Sanders urged Hillary Clinton to back legislation endorsed by leading Democrats and seniors’ advocates to strengthen the retirement program.
“I applaud President Obama for making it clear that it is time to expand Social Security benefits,” Sanders said. “Millions of seniors, disabled veterans and people with disabilities are falling further and further behind on $10,000 or $11,000 a year Social Security,” he added.
Legislation Sanders introduced in the U.S. Senate would expand Social Security benefits and extend the life of the program for 58 years. In a speech in Indiana, Obama suggested that the retirement system should be strengthened by making the wealthy pay more, a position the president first advocated during his 2008 White House campaign. Sanders’ bill would lift the cap on taxable Social Security income and asking the very wealthy to pay more.
“Our legislation is supported by millions of senior citizens organizations,” Sanders said, “and I hope Secretary Clinton will come on board.”

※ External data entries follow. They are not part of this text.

(** C5.  For every input stream, however many digits it has, the mantissa
    is within the unsigned 32-bit range after the reset, after every
    consumed character and on return; and whatever digit comes next, the
    update expression that is evaluated (times 10, times 5 or times 2) is
    one whose guard bounds its mathematical value by 2^32 - 1, so that the
    value stored in [lvalue] is that value and not a residue modulo
    2^32. *)
Theorem mantissa_never_wraps
  (c : ascii) (acceptNegative acceptReals : bool) (src : stream) :
  Forall (fun o => mantissa_in_range o /\
                   forall digit, 0 <= digit <= 9 -> exact_update o digit)
         (Accumulate_states c acceptNegative acceptReals src)
  /\ mantissa_in_range (result_obj (Accumulate c acceptNegative acceptReals src)).
Proof.
  destruct (Accumulate_invariant c acceptNegative acceptReals src
              mantissa_in_range mantissa_in_range
              (fun f _ => mantissa_in_range (this f))) as [HP HQ].
  - unfold mantissa_in_range, UINT32_MAX. simpl. lia.
  - unfold mantissa_in_range, UINT32_MAX. simpl. lia.
  - intros o s [-> | ->] _; unfold mantissa_in_range, UINT32_MAX; simpl; lia.
  - intros f c0 s f' H E. exact (zeros_body_range _ _ _ _ H E).
  - intros f c0 s f' H E. exact (digits_body_range _ _ _ _ H E).
  - intros f s H. repeat split; apply H.
  - intros f s b e H. unfold mantissa_in_range, apply_exponent.
    destruct b; exact H.
  - split; [|exact HQ].
    eapply Forall_impl; [|exact HP].
    intros o Ho. split; [exact Ho|].
    intros digit Hd. apply fold_digit_exact; assumption.
Qed.

(** ** The scale exponents differ by at most one *)

(** C3 (amended).  For an input of fewer than 2^31 characters the two
    scale exponents differ by at most 1 after the initial reset and after
    each consumed character.  After the exponent is applied they still
    differ by at most 1, unless adding the exponent wrapped one of them
    around the [int] range and not the other, which leaves one at INT_MIN
    and the other at INT_MAX. *)
Theorem scale_exponents_balanced
  (c : ascii) (acceptNegative acceptReals : bool) (src : stream) :
  Z.of_nat (List.length (c :: src)) <= INT32_MAX ->
  Forall balanced (Accumulate_states c acceptNegative acceptReals src) /\
  let final := result_obj (Accumulate c acceptNegative acceptReals src) in
  (balanced final \/ (hadExponent final = true /\ wrapped_apart final)) /\
  (hadExponent final = false -> balanced final).
Proof.
  intros HN.
  set (N := Z.of_nat (List.length (c :: src))) in *.
  destruct (Accumulate_invariant c acceptNegative acceptReals src
              balanced
              (fun o => balanced o \/ (hadExponent o = true /\ wrapped_apart o))
              (scale_inv N)) as [HP HQ].
  - unfold balanced. simpl. lia.
  - left. unfold balanced. simpl. lia.
  - intros o s Ho Hlen. unfold scale_inv, mantissa_in_range, UINT32_MAX.
    assert (Z.of_nat (List.length s) <= N) by (subst N; lia).
    clearbody N.
    destruct Ho as [-> | ->];
      cbn [this overflowed lvalue twos fives reset set_isNegative];
      repeat split; lia.
  - intros f c0 s f'. apply scale_inv_zeros. exact HN.
  - intros f c0 s f'. apply scale_inv_digits. exact HN.
  - intros f s (_ & _ & _ & _ & D). unfold balanced. simpl.
    repeat split; try left; lia.
  - intros f s b e (_ & _ & _ & _ & D). apply apply_exponent_scale. exact D.
  - split; [exact HP|]. cbv zeta. split; [exact HQ|].
    intros He. destruct HQ as [H|[H _]]; [exact H | congruence].
Qed.

(** A run with an exponent whose application does not wrap. *)
Lemma scale_exponents_balanced_witness :
  Forall balanced (Accumulate_states "4" true true (list_ascii_of_string "294967296.5e-3")) /\
  balanced (result_obj (Accumulate "4" true true (list_ascii_of_string "294967296.5e-3"))).
Proof.
  destruct (scale_exponents_balanced "4" true true
              (list_ascii_of_string "294967296.5e-3")) as [H1 [H2 _]].
  - vm_compute. discriminate.
  - split; [exact H1|].
    assert (E : twos (result_obj (Accumulate "4" true true
                                    (list_ascii_of_string "294967296.5e-3"))) = -2)
      by (vm_compute; reflexivity).
    destruct H2 as [H|[_ [[H _]|[H _]]]]; [exact H| |];
      rewrite E in H; discriminate H.
Defined.

(** C3 as stated fails: after "4294967296" the exponents are [twos] = 1
    and [fives] = 0, and the exponent 2147483647 takes [twos] to INT_MIN
    and [fives] to INT_MAX. *)
Lemma scale_exponents_counterexample :
  result_ok (Accumulate "4" true true (list_ascii_of_string "294967296e2147483647"))
  = true /\
  twos (result_obj (Accumulate "4" true true
                      (list_ascii_of_string "294967296e2147483647"))) = INT32_MIN /\
  fives (result_obj (Accumulate "4" true true
                       (list_ascii_of_string "294967296e2147483647"))) = INT32_MAX /\
  ~ balanced (result_obj (Accumulate "4" true true
                            (list_ascii_of_string "294967296e2147483647"))).
Proof.
  repeat split; try (vm_compute; reflexivity).
  unfold balanced.
  assert (E : twos (result_obj (Accumulate "4" true true
                (list_ascii_of_string "294967296e2147483647"))) -
              fives (result_obj (Accumulate "4" true true
                (list_ascii_of_string "294967296e2147483647"))) = -4294967295)
    by (vm_compute; reflexivity).
  rewrite E. vm_compute. intros H. apply H. reflexivity.
Qed.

Sanders’ proposal calls for making the wealthiest Americans who make more than $250,000 a year pay the same share of their income into the retirement system as everyone else. Current law now caps the amount of income subject to payroll taxes at $118,500.
Under Sanders’ plan, a senior making less than $16,000 a year would see income go up by more than $1,300 a year.
The measure also would increase cost-of-living adjustments. This year, for only the third time in four decades, seniors on Social Security did not receive a cost-of-living increase. Sanders’ legislation would increase COLAs by more accurately measuring the spending patterns of seniors. Under current law, the consumer price index used to calculate annual benefit adjustments does not accurately reflect how inflation in health care costs and prescription drug prices impact seniors.
The proposal to lift the cap would raise taxes only on the wealthiest 1.5 percent of Americans.
According to the most recent estimates from the Social Security Administration, Sanders’ plan would extend the solvency of Social Security until the year 2074.
In California, where Sanders was campaigning ahead of next Tuesday’s presidential primary, more than 5.5 million seniors and disabled people receive Social Security benefits. The average benefit is less than $14,500 a year. Social Security lifted nearly 2 million Californians out of poverty in 2013. Without Social Security, more than 37 percent of California’s seniors would be living in poverty. With Social Security, the senior poverty rate in California is less than 10 percent.